Mrs. Blake accuses the doctor of malpractice, but Ross responds that the medicine she had prescribed for Miller was not sufficient to kill her. Dr. Ross suggests Miller was murdered, but Mrs. Blake says it was suicide, that Miller has left a note. Johnny and Dr. Ross ask to see it, and Mrs. Blake leaves them to fetch it. She instead goes to their car to set a booby-trap. She returns without the note, and sends them away. They leave, and Johnny is almost killed tripping over the rope that Mrs. Blake tied to their car as part of her trap. Dr. Ross realizes what happened, and they feign their deaths by screaming. Hearing this, Mrs. Blake telephones for an ambulance, but then Johnny and Dr. Ross walk into the room. Mrs. Blake turns to the portrait and cries out to it for help. The portrait, however, falls off the wall and kills her.

==Cast==
- William Terry as Sgt. Johnny Meadows
- Virginia Grey as Dr. Leslie Ross
- Helene Thimig as Mrs. Hilda Blake
- Edith Barrett as Ivy Miller
- Anne O'Neal as Nurse Thompson
- Audley Anderson as Train Conductor
- Charles Sullivan as Police Driver
- Frances Morris as Nurse
- George Sherwood as Navy Doctor

==Reception==

===Critical response===
Film historian Spencer Selby called the film an "Eerie low-budget melodrama evincing several early noir elements of plot and style."

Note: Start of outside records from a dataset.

(* ===== verification/Prelude.v ===== *)
(** * Verification of the nof-rep NVMe-over-Fabrics replication stack

    nof-rep is an SPDK tree with load generators that write each I/O to several
    NVMe-over-Fabrics namespaces.  The development follows an I/O from the
    generator that replicates it, through the host driver that splits it into
    requests and the queue pair that carries them, over the sockets of the
    transport, to the target that checks and executes the requests on a block
    device.

    ** The program and its models

    - Replicated generator (app/spdk_nvme_perf_rep/perf_rep.c).  A worker keeps
      g_queue_depth replica groups in flight; a group is a main task and one
      copy per further namespace, on one buffer, linked in a tail queue.
      [PerfRep] models the data and the operations (submit_io_rep,
      allocate_main_task, copy_task, submit_single_io_rep, nvme_submit_io,
      io_complete, task_complete, rep_task_release, cleanup_ns_worker_ctx and
      the retry of queued tasks) over an explicit heap: tasks, io vectors and
      buffers are objects that can be freed, and an access to a freed object is
      the outcome [UB UB_freed].  [PerfRepLemmas], [PerfRepSafety] and
      [PerfRepBuild] hold the invariant and its preservation, [PerfRepTheorems]
      the results.
    - Batched generator (app/spdk_nvme_perf_rep_batch/perf_rep_batch.c).
      [PerfRepBatch] models what it adds to the one above: the linked list of
      groups that wait, the batches, judge_if_send and the busy wait; the
      replicated I/O is that of [PerfRep].  [PerfRepBatchLemmas] treats the list
      and the clock, [PerfRepBatchSafety] the simulation of the handlers by an
      abstract machine, [PerfRepBatchTheorems] whole runs.
    - Tail queues (include/spdk/queue.h, queue_extras.h).  [Tailq] models the
      macros by their pointers (tqe_next, tqe_prev, tqh_first, tqh_last),
      because one link field of a task serves two queues; [tq_rep] says that a
      head represents a list.
    - Latency log (lib/util/latency_log.c and the sampling code of
      lib/nvme/nvme_internal.h): [LatencyLog].  The results of malloc and msgsnd
      in the timer are arguments of its step.
    - Host driver, commands (lib/nvme/nvme_ns_cmd.c, request pool of
      lib/nvme/nvme_internal.h): [NsCmd] models the I/O commands.  A request
      with its children is a tree with the pool identities of its nodes, so
      that leaks and double frees are visible.  [NsCmdLemmas] treats the split
      by transfer size and stripe; [NsCmdTree] what holds of every node of a
      tree; [NsCmdCut] what the splits of a scattered payload share, [NsCmdSgl]
      and [NsCmdPrp] the split by SGL elements and the one by page boundaries,
      [NsCmdVectored] their composition with the first two; [NsCmdTheorems] the
      commands.
    - Host driver, queue pairs (lib/nvme/nvme_qpair.c, nvme_internal.h, and of
      nvme_tcp.c, nvme_transport.c and nvme_ctrlr.c what connects and
      disconnects): [NvmeQpair] models submission of request trees, the queue
      of requests the transport does not take, completion through parents,
      aborts, error injection, polling, disconnection and reconnection over a
      heap of requests.  [NvmeQpairSpec] is an abstract machine over trees;
      [NvmeQpairLemmas], [NvmeQpairDrop], [NvmeQpairRefine],
      [NvmeQpairCommands], [NvmeQpairPoll] and [NvmeQpairIssue] hold the
      simulation, operation by operation; [NvmeQpairRun], [NvmeQpairTheorems],
      [NvmeQpairStatus] and [NvmeQpairLive] runs; [NvmeQpairCompose] composes
      the commands of [NsCmd] with a queue pair; [NvmeQpairDeviations] holds
      the inputs on which the code fails.
    - Host driver, commands with a copied payload (dataset management, copy,
      reservations and I/O management of lib/nvme/nvme_ns_cmd.c,
      nvme_allocate_request_user_copy and its completion in lib/nvme/nvme.c):
      [UserCmd] models them over the request pool of [NsCmd] and the memory of
      [Pipe]; [UserCmdLemmas] holds the invariant of histories, [UserWire] the
      code of the target that reads such payloads, [UserCmdTheorems] the
      results.
    - Pipes and scattered memory (lib/util/pipe.c, lib/util/iov.c): [Pipe], with
      [PipeLemmas], [IovLemmas], [PipeInv], [PipeOps] and [PipeTheorems];
      [IovXfer] has the transfers between iovecs and a flat buffer.  The list of
      free buffers of a group is kept beside the memory, and the link and the
      size that the code stores in a free buffer are written to its first 12
      bytes ([PIPE_HDR]).
    - Protection information (lib/util/dif.c): [Dif] and [DifExt] model its
      functions over the scattered memory of [Pipe]; the CRC functions of ISA-L
      are the class [Crc], with the laws [CrcLaws].  [DifMem] reduces walks over
      iovecs to positions in one list of bytes; [DifLemmas], [DifBlocks],
      [DifCopy] and [DifFlat] show that both paths of every function, the one
      for contiguous blocks and the one for blocks split over iovecs, compute
      the same function of the bytes; [DifTheorems], [DifStream], [DifRemap],
      [DifDix] and [DifInterleave] hold the results.
    - Sockets (lib/sock/sock.c, module/sock/posix/posix.c): [Sock] models the
      receiving side, in which a socket reads ahead into a pipe of the model
      above and a group rotates its list of sockets with data.  [SockList],
      [SockInv], [SockRead], [SockResize], [SockGroup] and [SockRun] hold the
      invariant and the operations, [SockTheorems] and [SockDeviations] the
      results.
    - Target, reservations (lib/nvmf/subsystem.c, lib/nvmf/ctrlr.c,
      lib/nvmf/nvmf.c): [Reservation], [ReservationLemmas],
      [ReservationTheorems].  A registrant is an object with an address, and the
      holder is an address.
    - Target, I/O (lib/nvmf/ctrlr_bdev.c, lib/nvmf/ctrlr.c): [NvmfBdev] models
      the handlers of the commands, with the life of a deallocate command over
      several unmaps; [NvmfIo] the dispatch with the fused commands and the
      reservation check.  [NvmfLemmas] and [NvmfTheorems] hold the proofs.
    - Target, subsystem states (lib/nvmf/subsystem.c, lib/nvmf/nvmf.c,
      lib/nvmf/ctrlr.c, and the iteration over channels of lib/thread/thread.c):
      [Subsys] models start, stop, pause and resume of a subsystem, what they do
      in every poll group, and how a group counts, queues and releases
      requests.  An event is one message or callback on one thread, so that
      histories are interleavings.  [SubsysInv] has the invariant and says
      which histories are considered; [SubsysReq] and [SubsysExec] treat the
      requests of a group, [SubsysGroup] its operations, [SubsysStep] the
      events, [SubsysTheorems] histories and the inputs on which the code fails.

    The parts meet in six places.  [PerfRepBatch] runs the operations of
    [PerfRep].  The commands [PerfRep] logs are the calls of the functions
    [NsCmd] models.  The trees of [NsCmd] are issued on the queue pair of
    [NvmeQpair] (io_command_completes).  Their leaves, with the encoded command,
    are the requests [NvmfIo] executes (split_io_reaches_device), and [NvmfIo]
    consults the poll groups' copy of the state of [Reservation].  The commands
    and payloads of [UserCmd] are what [NvmfBdev] and [Reservation] decode
    (deallocate_end_to_end, reservation_end_to_end).  [Sock] runs on [Pipe].

    ** Conventions

    Machine integers are [Z] with the wrap-around written out ([wrap]); signed
    64-bit arithmetic is checked ([chk64]).  Code runs in the state monad [M S
    A], whose outcome [res] is a result, a process exit, undefined behaviour
    with its reason, or exhausted fuel.  [wp] is its weakest precondition; it
    requires a result, so every theorem stated with it, or with [= Ok _], is a
    statement of total correctness.  Functions outside the modelled files
    (allocator, clock, kernel, block device, transport, persistence, random
    numbers) are fields of environment records or section variables, arbitrary
    unless a theorem names a hypothesis on them.

    ** The theorems

    - Generator.  worker_run_safe, replicas_receive_same_io, io_complete_round
      and the lemma make_group_correct: whole runs are free of undefined
      behaviour and refine a machine of outstanding replicas; replicas receive
      identical commands; a group is built correctly.  The first two assume
      that allocations and submissions succeed and that no namespace drains;
      the lemmas at the end of [PerfRepTheorems] show what happens otherwise.
    - Batched generator.  batched_run_safe: under any order of completions and
      any timing of the loop every group is either outstanding or waits on the
      list exactly once.  batch_rate_limited: the rate is respected between any
      two moments, up to the rounding of the period of an I/O to nanoseconds.
    - Host driver, commands.  contig_cmd_tiles, vectored_cmd_tiles,
      prp_split_minimal and the lemma requests_well_typed: the requests of a
      command tile its blocks, its data and its metadata within the limits
      of the device, failures return the requests except where the theorem says
      that they are lost, the pool that always suffices is bounded, the split by
      page boundaries cuts no more than it has to, and all fields are in the
      ranges of their types.
    - Host driver, copied payloads.  user_copy_conserved: whatever fails, every
      copy is freed once and every request comes back; payload_returned: data
      from the controller reaches the caller.  deallocate_end_to_end,
      reservation_end_to_end: the target decodes what the caller passed.
    - Host driver, queue pairs.  qpair_refines_spec, requests_conserved,
      split_commands_complete, io_command_completes: no assertion fails, no
      request is lost or freed twice, a command is called back exactly once with
      the status of its parts, and polling drains the queue.
    - Pipes and sockets.  pipes_refine_queues, iovcpy_correct,
      iov_xfer_roundtrip, socket_streams_delivered, poll_no_starvation: pipes
      are bounded queues of bytes, sockets deliver the stream of the kernel
      without loss or reordering, and no socket of a group starves.  A pipe of
      a group has at least 12 bytes; the rules of [allowed] in [SockRun] leave
      out what [SockDeviations] shows to fail.
    - Protection information.  dif_verify_exact, dif_roundtrip,
      dif_copy_roundtrip, dif_stream_correct, dix_roundtrip and the lemma
      dif_remap_correct: a verification reports exactly the first block that
      fails, whatever the scattering; generated blocks verify, in place,
      through a bounce buffer, part by part as data arrives, after their tags
      were remapped, and with separate metadata.  dif_misdirected_detected: a
      block read back from another place is rejected.  interleave_maps_data:
      the iovecs made for a transport map the data and no metadata.  They
      assume that the arrays of a call do not overlap, that sizes fit the types
      of the code, and that the first iovec of an array of contiguous blocks is
      not empty.
    - Reservations.  reservation_requests_safe, reservation_stable,
      preempt_transfers_reservation, io_check_correct, restore_roundtrip and
      the lemma exclusive_single_writer: safety and the invariant for every
      sequence of requests of up to 16 hosts, stability, preemption, the I/O
      check against its specification, persistence, mutual exclusion.
    - Target.  split_io_reaches_device, io_cmds_in_bounds,
      exclusive_reservation_enforced, deallocate_completes_at_most_once,
      deallocate_unmaps_every_range and the lemma fused_commands_conserved:
      bounds of the block device accesses (the compare buffer of a fused pair
      apart, which the code does not check), end-to-end delivery of split
      commands, enforcement of exclusive reservations (Copy and passthrough
      apart), and the completion of deallocate commands.
    - Subsystem states.  changes_serialised: no assertion fails, changes take
      effect and are called back in their order, and all poll groups agree with
      the subsystem between changes; pause_quiesces, pause_ends: a pause
      succeeds only when, and always once, the requests it waits for are gone;
      requests_accounted: no request is lost, and none stays queued at an
      active subsystem.  The histories ([ev_ok]) exclude what the lemmas at the
      end of [SubsysTheorems] show to fail: opcode 0Ch on an I/O queue, event
      requests on a queue pair that is not enabled, connect commands queued at
      a group that is started, a stop without memory, and the pause of an
      inactive subsystem.  They also assume that a queue pair with requests in
      flight is found by the removal, that an inactive group has no queue pair
      of the subsystem, and that a namespace changes only in a slot without
      I/O.
    - Latency log.  log_run_conserves: the samples are in the table, in queued
      snapshots, or in those whose msgsnd failed.

    The sections on error paths, deviations and failing inputs evaluate the
    models on inputs where the code does not do what it is meant to.

    ** Bounds and fuel

    Loops over a replica group take the fuel [F]; g_rep_num iterations are
    enough, and the theorems assume only [g_rep_num G <= F].  The loop that
    sends a batch takes batch_size; the busy wait takes the number of readings
    of the clock after which the period has passed, which the theorems ask of
    the clock.  The split loops of [NsCmd] take one unit of fuel per child or
    per SGL element; the theorems ask for the size of the pool, and for more
    than the number [K] of elements of one transfer.  The recursion of
    _nvme_ns_cmd_rw is at most [rw_depth] deep: a stripe split, a transfer
    split, an SGL or PRP split, and the leaf.  The loop of the PRP split does
    not terminate on an element of length zero; its model then runs out of fuel
    for every fuel.  The recursions over request trees of [NvmeQpair] take the
    depth [D], at least the number of requests of the pool and at least 2.
    spdk_iovcpy takes the sum of the lengths of its arrays, which
    iovcpy_terminates proves enough; a transfer takes [xfer_fuel], twice the
    number of its iovecs and one.  The release of the queue of a group takes
    the length of the queue, since no released request is queued again.  The
    loops of [Dif] over the pieces of a block take [pieces], two more than the
    iovecs that are left, and those of the streams [parts], two more than the
    blocks of the part; the theorems show that both are enough.  The walk over
    the sockets with data takes one more than their number.  log_run_conserves
    bounds a run at 2^20 events so that sums of durations fit 64 bits.

    ** Not modelled

    The build of the generators without PERF_LATENCY_LOG is modelled, with one
    worker.  Parsing of options, registration of controllers, and the rest of
    the polling loop of the generators are not modelled.  Of the sockets, the
    sending side is missing: its request queues are inline functions of a
    header that is not part of the sources.  Transports below the queue pair,
    the block device layer, and the handlers of admin and fabrics commands are
    parameters or left out, and so are the creation and destruction of
    subsystems, poll groups and target queue pairs. *)
From stdpp Require Export base numbers list gmap fin_maps.
From Stdlib Require Export Lia.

When the Blu-ray edition was released, film historian and critic Glenn Erickson discussed the background of the team that produced the film, "It's [Anthony Mann's] fifth film feature and his first that can be classified as at least partially noir. Compared to Joseph H. Lewis's My Name Is Julia Ross (a mini-masterpiece) or William Castle's When Strangers Marry (strained but quirky), 1944's Strangers in the Night is nobody's idea of great filmmaking. But in Olive Films' flawless Blu-ray edition, it's an excellent candidate for study ... Strangers in the Night's story credit points to Philip MacDonald, a screenwriter on the classic mysteries Rebecca, The Dark Past and Val Lewton's The Body Snatcher. The co-screenwriter Paul Gangelin has impressive credits as well, and contributes some natural-sounding dialogue."